Вот тогда-то и поняли окончательно Строгановы: покой на их землях настанет, только когда они утвердятся и за Камнем. Они надумали просить у царя разрешение на владение приобскими землями — и получили его в 1574 году. Так Строгановы хотели решить все свои проблемы — да еще с немалым приварком. Но для того чтобы свершить задуманное, нужны силы. И нет ничего необычного в том, что они решили позвать защитников издали. Надо помнить — в 1578 году истек двадцатилетний срок освобождения от податей, которое было даровано Строгановым и людям, что селились на их землях, в 1558 году. С 1578 года начался отток мобильных работников, особенно мужчин, которые не желали выплачивать предъявленные им налоги. С кем же Строгановым оставалось идти воевать татар?! Так что с этой стороны и историческая логика, и фактическая канва событий соотносятся.
Что же смущает несогласных с версией этой летописи? Слишком уж там выпячено строгановское участие. Вплоть до того — сколько, и как, и кому Максим дал, и как проводников подбирал, и прочее, и прочее.
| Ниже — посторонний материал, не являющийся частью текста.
Definition append b (data : bytes) : outcome Buffer :=
  b1 ← ensureWritableBytes b (zlen data) ;
  mem ← mem_write (buffer_ b1) (beginWrite b1) data ;
  hasWritten (mkBuffer mem (readIndex_ b1) (writeIndex_ b1)) (zlen data).

Definition appendInt8 b (x : Z) : outcome Buffer := append b (host_bytes 1 x).
Definition appendInt16 b (x : Z) : outcome Buffer :=
  let be16 := i16 (hostToNetwork16 (u16 x)) in append b (host_bytes 2 be16).
Definition appendInt32 b (x : Z) : outcome Buffer :=
  let be32 := i32 (hostToNetwork32 (u32 x)) in append b (host_bytes 4 be32).
Definition appendInt64 b (x : Z) : outcome Buffer :=
  let be64 := i64 (hostToNetwork64 (u64 x)) in append b (host_bytes 8 be64).

Definition prepend b (data : bytes) : outcome Buffer :=
  assert_ (zlen data <=? prependableSize b) ;;
  let r := u64 (readIndex_ b - zlen data) in
  mem ← mem_write (buffer_ b) r data ;
  mret (mkBuffer mem r (writeIndex_ b)).

Definition prependInt8 b (x : Z) : outcome Buffer := prepend b (host_bytes 1 x).
Definition prependInt16 b (x : Z) : outcome Buffer :=
  let be16 := i16 (hostToNetwork16 (u16 x)) in prepend b (host_bytes 2 be16).
Definition prependInt32 b (x : Z) : outcome Buffer :=
  let be32 := i32 (hostToNetwork32 (u32 x)) in prepend b (host_bytes 4 be32).
Definition prependInt64 b (x : Z) : outcome Buffer :=
  let be64 := i64 (hostToNetwork64 (u64 x)) in prepend b (host_bytes 8 be64).

(** The bytes of [peek(), beginWrite()). *)
Definition contents b : bytes :=
  take (Z.to_nat (writeIndex_ b - readIndex_ b))
    (drop (Z.to_nat (readIndex_ b)) (buffer_ b)).

Definition findCRLF b : option Z :=
  i ← search kCRLF (contents b) ; mret (peek b + Z.of_nat i).

(** The result of readv, the saved errno (0 if untouched), the new buffer. *)
Definition readFd b (r : read_result) : outcome (Z * Z * Buffer) :=
  let writable := writableBytes b in
  match r with
  | ReadErr err => mret (-1, err, b)
  | ReadOk data =>
      let n := zlen data in
      mem ← mem_write (buffer_ b) (beginWrite b) (take (Z.to_nat writable) data) ;
      let b1 := mkBuffer mem (readIndex_ b) (writeIndex_ b) in
      b' ← (if n <=? writable then hasWritten b1 n
            else append (mkBuffer mem (readIndex_ b) (size b1))
                   (drop (Z.to_nat writable) data)) ;
      mret (n, 0, b')
  end.

(** ** Specification *)

(** The representation invariant. *)
Definition wf b : Prop :=
  0 <= readIndex_ b <= writeIndex_ b /\ writeIndex_ b <= size b /\
  kCheapPrependSize <= size b <= max_size.

(** The append of [n] more bytes stays within what makeSpace provides. *)
Definition fits b (n : Z) : Prop :=
  let w := size b - writeIndex_ b in
  n <= w \/
  (n <= w + kCheapPrependSize /\ n <= w + (readIndex_ b - kCheapPrependSize)) \/
  (w + kCheapPrependSize < n /\ writeIndex_ b + n <= max_size).

(** An append of [n] more bytes runs into the window the guard of makeSpace gets
    wrong: it moves the data although moving it does not make enough room. *)
Definition overflows b (n : Z) : Prop :=
  size b - writeIndex_ b < n <= size b - writeIndex_ b + kCheapPrependSize /\
  size b - writeIndex_ b + (readIndex_ b - kCheapPrependSize) < n.
(** ** The abstract byte queue

    What the buffer promises its clients: a sequence of bytes that grows at the
    end (append) or at the front (prepend) and shrinks at the front. *)

Inductive bop :=
  | BAppend (data : bytes)
  | BPrepend (data : bytes)
  | BRetrieve (len : Z)
  | BRetrieveAll.

Definition bstep b (op : bop) : outcome Buffer :=
  match op with
  | BAppend data => append b data
  | BPrepend data => prepend b data
  | BRetrieve len => retrieve b len
  | BRetrieveAll => mret (retrieveAll b)
  end.

Definition qstep (q : bytes) (op : bop) : bytes :=
  match op with
  | BAppend data => q ++ data
  | BPrepend data => data ++ q
  | BRetrieve len => drop (Z.to_nat len) q
  | BRetrieveAll => []
  end.

Fixpoint brun b (ops : list bop) : outcome Buffer :=
  match ops with
  | [] => mret b
  | op :: ops' => b' ← bstep b op ; brun b' ops'
  end.

(** The caller's side of the contract. *)
Definition bop_ok b (op : bop) : Prop :=
  match op with
  | BAppend data =>
      (kCheapPrependSize <= readIndex_ b \/ zlen data <= size b - writeIndex_ b)
      /\ fits b (zlen data)
  | BPrepend data => zlen data <= readIndex_ b
  | BRetrieve len => 0 <= len <= zlen (contents b)
  | BRetrieveAll => True
  end.

Fixpoint run_ok b (ops : list bop) : Prop :=
  match ops with
  | [] => True
  | op :: ops' =>
      bop_ok b op /\ match bstep b op with Ok b' => run_ok b' ops' | Err _ => True end
  end.
End ops.
(* ===== verification/Http.v ===== *)
(** * HTTP: src/arale/net/http/HttpRequest.h, HttpContext.{h,cc}, HttpResponse.{h,cc},
    HttpServer.{h,cc}

    The request parser works on the input Buffer line by line; [parseRequest] is the
    loop of the source with fuel, [parse_bytes] the same automaton on the bytes the
    buffer holds.  Pointers into a line are offsets; a range whose end is before its
    start is [Err BadRange], which is what std::string::assign throws on. *)

From S2P Require Import Prelude Ordered Format Date Buffer.

(** ** HttpRequest *)

Inductive HttpMethod := kInvalid | kGet | kPost | kHead | kPut | kDelete.
Inductive HttpVersion := kUnknown | kHttp10 | kHttp11.

#[export] Instance HttpMethod_eq_dec : EqDecision HttpMethod.
Proof. solve_decision. Defined.
#[export] Instance HttpVersion_eq_dec : EqDecision HttpVersion.
Proof. solve_decision. Defined.

Record HttpRequest := mkRequest {
  version_ : HttpVersion;
  method_ : HttpMethod;
  path_ : bytes;
  query_ : bytes;
  receiveTime_ : Timestamp;
  headers_ : list (bytes * bytes)
}.

Definition HttpRequest_ctor : HttpRequest := mkRequest kUnknown kInvalid [] [] Timestamp_invalid [].

Definition SP : char := to_char 32.
Definition COLON : char := to_char 58.
Definition QUESTION : char := to_char 63.

(** std::string(first, last) within a block. *)
Definition range (l : bytes) (first last : nat) : outcome bytes :=
  if (last <? first)%nat then Err BadRange
  else if (length l <? last)%nat then Err OutOfBounds
  else Ok (take (last - first) (drop first l)).

(** while (colon != crlf && isspace( *colon)) ++colon; *)
Fixpoint skip_space (l : bytes) : bytes :=
  match l with
  | c :: l' => if isspace c then skip_space l' else l
  | [] => []
  end.
(** while (!value.empty() && isspace(value[size - 1])) value.resize(size - 1); *)
Definition trim_end (l : bytes) : bytes := reverse (skip_space (reverse l)).

Section request.
Implicit Types r : HttpRequest.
Кроме того, незачем им было, по мнению некоторых, у себя держать ораву (не менее 500 человек) вооруженных бездельников целых два года. Не такие Строгановы были дураки, чтобы сначала пригласить людей, а потом придумать, чем бы их занять. Они уж, наверное, сразу бы и припас им приготовили да прикупили, чем зря два года деньги тратить на их прокорм.
Летом 1581 года на строгановские владения было совершено два очень грозных нападения пелымских князей — сначала Бегбелия, а потом Кихека. Как сообщает летопись, оба эти набега были отражены ратниками, собранными Максимом и Григорием Строгановыми. Причем второе нападение случилось день в день, когда Строгановы отпустили Ермака в Сибирь и он только-только погрузился в свои струги. Так никто за ним в погоню, чтоб помог, не послал, а сила тогда на Строгановых навалилась великая. Еле-еле отбились.
А другие факты…
К примеру, такой. Дали Ермаку проводников, которые уже через 9 дней заблудились…
В общем, довольно основательные сомнения есть в точности Строгановской летописи. Как заявил один критик ее, многое в ней было переработано «для прославления этой семьи».
Третья точка зрения основывается на осмыслении обеих летописей и некоторых других исторических документов.
Так, Кунгурский летописец в седьвдрм разделе утверждает, что «…а в поход Ермак, на струги дружине своей у Максима взимая с пристрастием, а не вовсе в честь или взаймы, но убити хотеша и жита его разграбить и дом его и при нем живущих разорити в конец, и приступи к Максиму гызом. Максим же увещеваше их Богом и государем, что числом их запасов дати, и о том прося у них кабалы: егда возвратитеся, на ком те припасы по цене взяты и кто отдаст точно или с лихвою? Из них же войска паче всего Иван Кольцов с есаулы крикнуша: „О мужик! не знаешь ли, ты и теперь мертв, возмем тя и расстреляем по клоку…“»
Что-то не похож этот разговор на соглашение полюбовное. Да и историк П. С. Икосов (он же был главноуправляющим имений у Строгановых и, следовательно, был знаком с их закрытыми архивами) утверждает, что нападения на строгановские земли пелымцев были спровоцированы бесчинством в тех местах Ермаковых казаков. Может, и поход-то Ермаков был начат в предзимье, 1 сентября, чтоб спровадить их поскорее. Ведь, чтобы воевать в Сибири, зима плохо годилась для конных казаков и была не совсем удобна для плавания на стругах. Уж Строгановым-то было доподлинно известно, что «в Сибирь зимним путем на конях пройти не мочно».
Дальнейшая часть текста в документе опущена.